Späteste Übersicht zeigt steilen Anstieg in den Studenten, die Schulen mit Zugriff zu den Drogen besuchen.
Entsprechend einer Übersicht durch die Nationale Mitte auf Sucht und Drogenmissbrauch (CASA), ist die Anzahl von den Studenten, die Schulen besuchen, in denen Drogen verwendet, gehalten oder verkauft werden, 41 Prozent für hohe Schüler und 47 Prozent für Sekundarschulestudenten, seit 2002 gestiegen.
Die Nationale Übersicht von Amerikanischen Fluglagen auf Drogenmissbrauch X: Teenager und Muttergesellschaft, in seiner zehnten jährlichen Zurück zuschuleübersicht, hat dieses 62 Prozent hohe Schüler gefunden und 28 Prozent Sekundarschulestudenten, besuchen jetzt Droge infizierte Schulen.
Joseph A. Califano, Jr., der Vorsitzende DES CASAS und Präsident und ehemaliger US-Gesundheitsminister, Ausbildung und Wohlfahrt, sagt, diese bedeutet, dass 10,6 Million c&gymnasiasten und 2,4 Million mittlere Schueler zu den Schulen zurückkommen, in denen sie finden, dass Drogen verwendet, gehalten und verkauft werden.
Er sagt, dass Muttergesellschaft und Ausbildungsbeamte in Washington und die Zustände, Städte und Grafschaften kämpfen sollten, um Drogen aus Schulen heraus zu erhalten.

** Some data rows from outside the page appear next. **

Lemma steps_enter t : steps_in same_races el_assertStillLeader -> steps_in same_races (enter_ t).
Proof.
  intros Hassert. assert (Hstill : steps_in same_races (stillLeader election)).
  { unfold stillLeader, stop, emit_. steps; try apply steps_lift; by apply steps_mem_set. }
  assert (Hmirror : steps_in same_races mirror_).
  { apply steps_atom. intros n. cbn. destruct (e_state (nd_engine n)), (getPublicState election cache expCents n), (redis_up (nd_world n)); done. }
  assert (Hatom : forall A (f : node -> A * node), (forall n, same_races n (f n).2) -> steps_in same_races (atom f)).
  { intros. by apply steps_atom. }
  assert (Hbegin : forall ph ms b, steps_in same_races (begin ph ms b)).
  { intros. apply steps_atom_res. intros n. by destruct (e_state (nd_engine n)). }
  assert (Hemit : forall f, steps_in same_races (emit_of f)).
  { intros. apply steps_atom_res. intros n. by destruct (e_state (nd_engine n)). }
  assert (Hphase : forall ph, steps_in same_races (emitPhase ph)).
  { intros. apply steps_atom. intros n. by destruct (e_state (nd_engine n)). }
  assert (Hsched : forall ms t, steps_in same_races (schedule ms t)) by (intros; by apply steps_atom).
  pose proof @steps_lift as Hlift.
  destruct t; cbn [enter]; unfold enterWaiting, enterBetting, enterRunning, enterCrashed, enterSettling, enterCompleted,
    guarded, openRound, stop, emit_, mem, clock; steps; try apply Hlift; try by apply steps_mem_set.
  all: by apply steps_atom.
Qed.

(** C8: The loop never stalls.  Whatever the database, the fairness service,
    Redis or the election do, a transition that runs to its end leaves the next
    one armed, by its own schedule or by the recovery of a failure, unless the
    node has stood down; and if its deadline expires first, the recovery arms a
    fresh round. *)
Theorem loop_never_stalls t n id
    (Hstate : t = ToWaiting \/ is_Some (e_state (nd_engine n)))
    (Hassert : steps_in same_races el_assertStillLeader) :
  armed (run (safe_ Seed fairness election cache expCents crashMs redis_up t) n).2 /\
  (e_races (nd_engine n) !! id = Some false -> exists at_, e_timer (nd_engine (run (deadline id) n).2) = Some (at_, ToWaiting)).
Proof.
  assert (Hraces : forall n', same_races n' (run (enter_ t) n').2) by (intros; by apply run_steps_in, steps_enter; [apply _|]).
  split.
  - unfold safe_. rewrite run_bind. cbn [run open_race atom fst snd].
    set (n1 := mk_node (nd_world n) (set_races (e_races (nd_engine n) ++ [false]) (nd_engine n))).
    assert (Harm : arms (run (enter_ t) n1).1 (run (enter_ t) n1).2) by (apply spec_enter; exact Hstate).
    assert (Hopen : e_races (nd_engine (run (enter_ t) n1).2) !! length (e_races (nd_engine n)) = Some false).
    { rewrite (Hraces n1). cbn. by rewrite lookup_app_r, Nat.sub_diag by lia. }
    rewrite run_bind, run_try, run_bind. destruct (run (enter_ t) n1) as [[[]|e] n2]; cbn [fst snd] in *;
      cbn [run mret prog_mret]; rewrite run_bind; cbn [run settle_race atom fst snd]; rewrite Hopen; cbn; [exact Harm|].
    left. by eexists.
  - intros Hid. unfold deadline. rewrite run_bind. cbn [run settle_race atom fst snd]. rewrite Hid. cbn. by eexists.
Qed.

Die Übersicht deckt auch auf, dass jugendlich Vorstellungen von Unmoral, von elterlicher Missbilligung und von Schaden zur Gesundheit weit stärkere Abschreckungsmittel zum jugendlich Rauchen, zum Trinken und zum Drogenkonsum als legale Beschränkungen auf dem Kauf von Zigaretten und von Alkohol oder der Gesetzwidrigkeit der Anwendung von Drogen wie Marihuana, LSD, Kokain und Heroin sind.
Teenager, der Unrecht des Marihuanagebrauches „nicht moralisch“ in ihrer Altersklasse betrachten, ist 19mal wahrscheinlicher, sie als die zu verwenden, die sie ansehen, wie „ernsthaft moralisch falsch.“
Teenager, der sagen, dass ihre Muttergesellschaft „wenig sein würden, störte“ oder „gestört nicht an allen“ wenn sie Marihuana sind sechsmal wahrscheinlicher, Marihuana als die zu versuchen verwendeten, deren Muttergesellschaft würden „extrem gestört.“
Teenager, der Marihuana „nicht als zu schädlich“ betrachten, oder „an allen“ achtmal wahrscheinlicher, Marihuana, als nicht schädlich sind die zu versuchen, die Marihuana „als sehr schädlich“ betrachten.
Es scheint auch dieses Sittlichkeitsgefühl, sind elterliche Fluglagen- und Gesundheitserwägungen starke Einflüsse eingeschaltet, ob Teenager trinkt oder raucht.
Der Meiste Teenager sagt jedoch, dass legale Beschränkungen keinen Effekt auf ihre Entscheidung haben, zum von Zigaretten zu rauchen oder des Alkohols zu trinken, und fast halb sagen Sie, dass Gesetzwidrigkeit keinen Effekt auf ihre Entscheidung hat, zum des Marihuanas oder des LSD, des Kokains und des Heroins zu verwenden.
Califano sagt, dass es klar ist, dass, wenn es um die Rechtsfragen des Rauchens und des Trinkens und der Anwendung von Drogen wie Marihuana und Kokain, diese Sittlichkeitsgefühltrumpfgesetzwidrigkeit geht, wenn es das jugendlich Rauchen abhält und trinkt und Drogenkonsum und „Muttergesellschaftsleistung“ die meiste effektive Art ist, jugendlich Drogenkonsum zu entmutigen.
Er sagt, dass die meisten Kinder ihre Richtung des Sittlichkeitsgefühls von ihren Muttergesellschaftn erhalten, und die Meldung der Übersicht ist klar.
Muttergesellschaft, sagt er, kann ihre Rolle nicht zur Strafverfolgung auslagern.
Eine Andere interessante Enthüllung war, dass 43 Prozent von 12 bis 17 Jährige drei sehen oder R-Nennfilme jeden Monat entweder in den Theatern oder auf Heimvideo.
Eine eher beunruhigendere Anzeige war, dass dieser Teenager siebenmal, Zigaretten wahrscheinlicher zu rauchen ist, sechsmal, Marihuana wahrscheinlicher zu versuchen und fünfmal, Alkohol wahrscheinlicher zu trinken.
Weit mehr Teenager sagt jetzt, dass ihre Freunde und Mitschüler illegale Drogen verwenden.